- Prompt: Only the stretch of the listing below that runs from the line with "[EvAlloc size (Ok" through the line with "destruct (Z.eqb_spec p" is to be printed, exactly and with both ends.

- Data to use:
============

(** ** The two callbacks *)

(** What [cupy_malloc] does for a size other than 0, by what the allocator
    answers. *)
Lemma cupy_malloc_nonzero size mm w :
  size ≠ 0 ->
  cupy_malloc size (mm, w)
  = match memory_alloc (heap w) size with
    | (h, Ok m) =>
        let w1 := {| heap := h; trace := trace w ++ [EvAlloc size (Ok m)] |} in
        (({| memory := <[ptr m := m]> (memory mm) |},
          match memory mm !! ptr m with
          | Some old => release old w1
          | None => w1
          end), Ok (ptr m))
    | (h, Raise e) =>
        ((mm, {| heap := h;
                 trace := trace w ++ [EvAlloc size (Raise e); EvUnraisable e]
              |}),
         Ok 0)
    end.
Proof.
  intros Hsize. unfold cupy_malloc, cdef_noexcept, cupy_malloc_body.
  destruct (Z.eqb_spec size 0) as [|_]; [contradiction|].
  unfold bind, in_world, memory_alloc_call, setitem, ret. simpl.
  destruct (memory_alloc (heap w) size) as [h [m|e]]; simpl;
    [reflexivity|].
  unfold extend. simpl. now rewrite <- app_assoc.
Qed.

(** What [cupy_free] does for an address other than null, by what the map
    holds for it. *)
Lemma cupy_free_nonnull p mm w :
  p ≠ 0 ->
  cupy_free p (mm, w)
  = match memory mm !! p with
    | Some old =>
        (({| memory := delete p (memory mm) |}, release old w), Ok tt)
    | None => ((mm, extend w [EvUnraisable (KeyError p)]), Ok tt)
    end.
Proof.
  intros Hp. unfold cupy_free, cdef_noexcept, cupy_free_body.
  destruct (Z.eqb_spec p 0) as [|_]; [contradiction|].
  unfold delitem. simpl. now destruct (memory mm !! p).
Qed.

(** C1: for every bridge state, [cupy_free] with the null address returns
    and leaves the bridge and the world as they were; and with an address
    other than null that is not a key of the map it returns as well,
    without an exception, and leaves the map, and the whole bridge, as
    they were.  (The [KeyError] of its [del] statement is reported as
    unraisable and dropped; the allocator is not touched.) *)
Theorem cupy_free_null_or_unknown :
  (∀ s : BridgeState, cupy_free 0 s = (s, Ok tt))
  ∧ (∀ (mm : _MemoryManager) (w : World) (p : Z),
       p ≠ 0 -> memory mm !! p = None ->
       snd (cupy_free p (mm, w)) = Ok tt
       ∧ fst (fst (cupy_free p (mm, w))) = mm
       ∧ memory (fst (fst (cupy_free p (mm, w)))) = memory mm
       ∧ snd (fst (cupy_free p (mm, w)))
         = extend w [EvUnraisable (KeyError p)]).
Proof.
  split; [reflexivity|].
  intros mm w p Hp Hnone. rewrite cupy_free_nonnull by assumption.
  rewrite Hnone. simpl. auto.
Qed.

(** C5: for every bridge state, [cupy_malloc] with size 0 returns the null
    address and leaves the whole state as it was: the map of the bridge,
    and the world with its trace, to which a call of the external
    allocator would have added an event. *)
Theorem cupy_malloc_zero (mm : _MemoryManager) (w : World) :
  cupy_malloc 0 (mm, w) = ((mm, w), Ok 0)
  ∧ allocator_calls (trace (snd (fst (cupy_malloc 0 (mm, w)))))
    = allocator_calls (trace w).
Proof. split; reflexivity. Qed.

============

- Your solution:
        let w1 := {| heap := h; trace := trace w ++ [EvAlloc size (Ok m)] |} in
        (({| memory := <[ptr m := m]> (memory mm) |},
          match memory mm !! ptr m with
          | Some old => release old w1
          | None => w1
          end), Ok (ptr m))
    | (h, Raise e) =>
        ((mm, {| heap := h;
                 trace := trace w ++ [EvAlloc size (Raise e); EvUnraisable e]
              |}),
         Ok 0)
    end.
Proof.
  intros Hsize. unfold cupy_malloc, cdef_noexcept, cupy_malloc_body.
  destruct (Z.eqb_spec size 0) as [|_]; [contradiction|].
  unfold bind, in_world, memory_alloc_call, setitem, ret. simpl.
  destruct (memory_alloc (heap w) size) as [h [m|e]]; simpl;
    [reflexivity|].
  unfold extend. simpl. now rewrite <- app_assoc.
Qed.

(** What [cupy_free] does for an address other than null, by what the map
    holds for it. *)
Lemma cupy_free_nonnull p mm w :
  p ≠ 0 ->
  cupy_free p (mm, w)
  = match memory mm !! p with
    | Some old =>
        (({| memory := delete p (memory mm) |}, release old w), Ok tt)
    | None => ((mm, extend w [EvUnraisable (KeyError p)]), Ok tt)
    end.
Proof.
  intros Hp. unfold cupy_free, cdef_noexcept, cupy_free_body.
  destruct (Z.eqb_spec p 0) as [|_]; [contradiction|].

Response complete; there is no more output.